In vitro modulation of the differentiation status of mesenchymal stem cells (MSCs) is important for their application to regenerative medicine. We suggested that the morphology and differentiation states of MSCs could be modulated by controlling the cell affinity of a substrate. The objective of this study was to investigate the effects of surface bio-adhesive signals on self-renewal and osteogenic differentiation of MSCs using a low-fouling platform. Cell-resistant poly(carboxybetaine) hydrogel was conjugated with 5 μM or 5 mM of cell-adhesive arginine-glycine-aspartic acid (RGD) peptides in order to control the cells' affinity to the substrate.
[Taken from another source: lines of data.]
Open Scope string_scope.
Open Scope list_scope.
Open Scope nat_scope.

(** ** Text helpers *)

Definition nl : string := String (ascii_of_nat 10) EmptyString.

(** [c.lower()] on one character. *)
Definition lower_ascii (c : ascii) : ascii :=
  let n := nat_of_ascii c in
  if bool_decide (65 ≤ n ≤ 90) then ascii_of_nat (n + 32) else c.

(** The UTF-8 bytes of U+212A, the Kelvin sign. *)
Definition kelvin_sign : string :=
  String (ascii_of_nat 226) (String (ascii_of_nat 132) (String (ascii_of_nat 170) EmptyString)).

(** [s.lower()] on text held as its UTF-8 bytes. [str.lower] turns the
    ASCII capital letters into small ones and the Kelvin sign into [k]; the
    Kelvin sign is the one character outside ASCII that it turns into ASCII
    text. The other characters outside ASCII are kept as they are: what
    [str.lower] makes of them holds a character outside ASCII as well, and
    the program only compares the result with [y], [n] and [skip]. *)
Fixpoint lower (s : string) : string :=
  match s with
  | EmptyString => EmptyString
  | String c s' =>
      match s' with
      | String c1 (String c2 s'') =>
          if bool_decide (c = ascii_of_nat 226 ∧ c1 = ascii_of_nat 132
                          ∧ c2 = ascii_of_nat 170)
          then String (ascii_of_nat 107) (lower s'')
          else String (lower_ascii c) (lower s')
      | _ => String (lower_ascii c) (lower s')
      end
  end.

(** [sep.join(l)] *)
Fixpoint join (sep : string) (l : list string) : string :=
  match l with
  | [] => EmptyString
  | [x] => x
  | x :: l' => x +:+ sep +:+ join sep l'
  end.

(** ** Data model *)

(** One value of the data frame: text, or NaN for an empty CSV field. *)
Inductive cell : Type :=
  | Text (s : string)
  | NaN.

Global Instance cell_eq_dec : EqDecision cell.
Proof. solve_decision. Defined.

(** [pd.notna(c)] *)
Definition notna (c : cell) : bool :=
  match c with Text _ => true | NaN => false end.
(** The text of the scanned items: an escaped surrogate pair is one code
    point, any other escaped code unit stands alone. *)
Fixpoint items_text (its : list item) : list ascii :=
  match its with
  | [] => []
  | Byte c :: r => c :: items_text r
  | Unit16 hi :: r =>
      match r with
      | Unit16 lo :: r' =>
          if high_surrogate hi && low_surrogate lo
          then utf8 (65536 + (hi - 55296) * 1024 + (lo - 56320)) ++ items_text r'
          else utf8 hi ++ items_text r
      | _ => utf8 hi ++ items_text r
      end
  end.

Definition parse_string (s : list ascii) : option (string * list ascii) :=
  match scan_string s with
  | Some (its, r) => Some (string_of_list_ascii (items_text its), r)
  | None => None
  end.

(** *** Objects: property order *)

(** An array index is a property key that is the canonical decimal text
    of an integer below 2^32 - 1. *)
Definition array_index (k : string) : option N :=
  let s := list_ascii_of_string k in
  match s with
  | c :: _ =>
      match digit c with
      | Some _ =>
          let (d, r) := scan_digits s in
          let n := N.of_uint d in
          match r with
          | [] =>
              if String.eqb (string_of_list_ascii (print_uint (N.to_uint n))) k
                 && (n <? 4294967295)%N
              then Some n else None
          | _ :: _ => None
          end
      | None => None
      end
  | [] => None
  end.

Definition has_key (k : string) (ps : list (string * jsvalue)) : bool :=
  existsb (fun p => String.eqb k (fst p)) ps.

Fixpoint update (k : string) (v : jsvalue) (ps : list (string * jsvalue)) :
  list (string * jsvalue) :=
  match ps with
  | [] => []
  | (k', v') :: r =>
      if String.eqb k k' then (k, v) :: r else (k', v') :: update k v r
  end.

(** Where a new key enters the enumeration order: array indices come
    first, in ascending order, then the other keys as they were added. *)
Fixpoint add_index (i : N) (k : string) (v : jsvalue) (ps : list (string * jsvalue)) :
  list (string * jsvalue) :=
  match ps with
  | [] => [(k, v)]
  | (k', v') :: r =>
      match array_index k' with
      | Some j =>
          if (i <? j)%N then (k, v) :: ps else (k', v') :: add_index i k v r
      | None => (k, v) :: ps
      end
  end.

(** CreateDataProperty on an ordinary object. *)
Definition define_property (ps : list (string * jsvalue)) (kv : string * jsvalue) :
  list (string * jsvalue) :=
  let (k, v) := kv in
  if has_key k ps then update k v ps
  else
    match array_index k with
    | Some i => add_index i k v ps
    | None => ps ++ [(k, v)]
    end.

Definition build_object (members : list (string * jsvalue)) : list (string * jsvalue) :=
  fold_left define_property members [].

(** The enumeration order of an ordinary object, which every object
    has: the array indices in strictly ascending order, then the other
    keys, each once. *)
Fixpoint distinct_names (ps : list (string * jsvalue)) : bool :=
  match ps with
  | [] => true
  | (k, _) :: r =>
      match array_index k with
      | Some _ => false
      | None => negb (has_key k r) && distinct_names r
      end
  end.

Fixpoint property_order (ps : list (string * jsvalue)) : bool :=
  match ps with
  | [] => true
  | (k, _) :: r =>
      match array_index k with
      | Some i =>
          match r with
          | (k', _) :: _ =>
              match array_index k' with
              | Some j => (i <? j)%N
              | None => true
              end
          | [] => true
          end && property_order r
      | None => distinct_names ps
      end
  end.

(** A well-formed value: every number in it is a safe integer (at most
    2^53 - 1 in absolute value, so that the double is the integer and
    prints as its digits), and every object is in enumeration order.
    These are the values of the round trips below. *)
Fixpoint wf (v : jsvalue) : bool :=
  match v with
  | JNum n => Z.abs n <=? 9007199254740991
  | JDouble _ => false
  | JArr xs => forallb wf xs
  | JObj ps => property_order ps && forallb (fun p => wf (snd p)) ps
  | _ => true
  end.

(** *** JSON.stringify *)

Fixpoint print (v : jsvalue) : list ascii :=
  match v with
  | JNull => list_ascii_of_string "null"
  | JBool true => list_ascii_of_string "true"
  | JBool false => list_ascii_of_string "false"
  | JNum n => print_number n
  | JDouble d => print_double d
  | JStr s => quote (list_ascii_of_string s)
  | JArr xs =>
      "["%char ::
      (fix elements (l : list jsvalue) : list ascii :=
         match l with
         | [] => ["]"%char]
         | [x] => print x ++ ["]"%char]
         | x :: r => print x ++ ","%char :: elements r
         end) xs
  | JObj ps =>
      "{"%char ::
      (fix members (l : list (string * jsvalue)) : list ascii :=
         match l with
         | [] => ["}"%char]
         | [(k, x)] => quote (list_ascii_of_string k) ++ ":"%char :: print x ++ ["}"%char]
         | (k, x) :: r =>
             quote (list_ascii_of_string k) ++ ":"%char :: print x ++ ","%char :: members r
         end) ps
  end.

Definition stringify (v : jsvalue) : string := string_of_list_ascii (print v).

(** *** JSON.parse *)

Fixpoint strip_prefix (word s : list ascii) : option (list ascii) :=
  match word, s with
  | [], _ => Some s
  | w :: word', c :: s' => if Ascii.eqb w c then strip_prefix word' s' else None
  | _ :: _, [] => None
  end.

Definition literal (word : string) (v : jsvalue) (s : list ascii) :
  option (jsvalue * list ascii) :=
  match strip_prefix (list_ascii_of_string word) s with
  | Some r => Some (v, r)
  | None => None
  end.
Human mesenchymal stem cells (hMSCs) were cultured on the RGD-modified poly(carboxybetaine) hydrogel and then the cells' states of stemness and osteogenic differentiation were evaluated using reverse-transcriptase polymerase chain reaction. The hMSCs formed three-dimensional spheroids on the 5 μM RGD substrate, while cells on the 5 mM RGD substrate exhibited spreading morphology. Furthermore, cells on the 5 μM RGD hydrogel maintained a better stemness phenotype, while the hMSCs on the 5 mM RGD hydrogel proliferated faster and underwent osteogenic differentiation. In conclusion, the stemness of hMSCs was best maintained on a low RGD surface, while osteogenic differentiation of hMSCs was enhanced on a high RGD surface.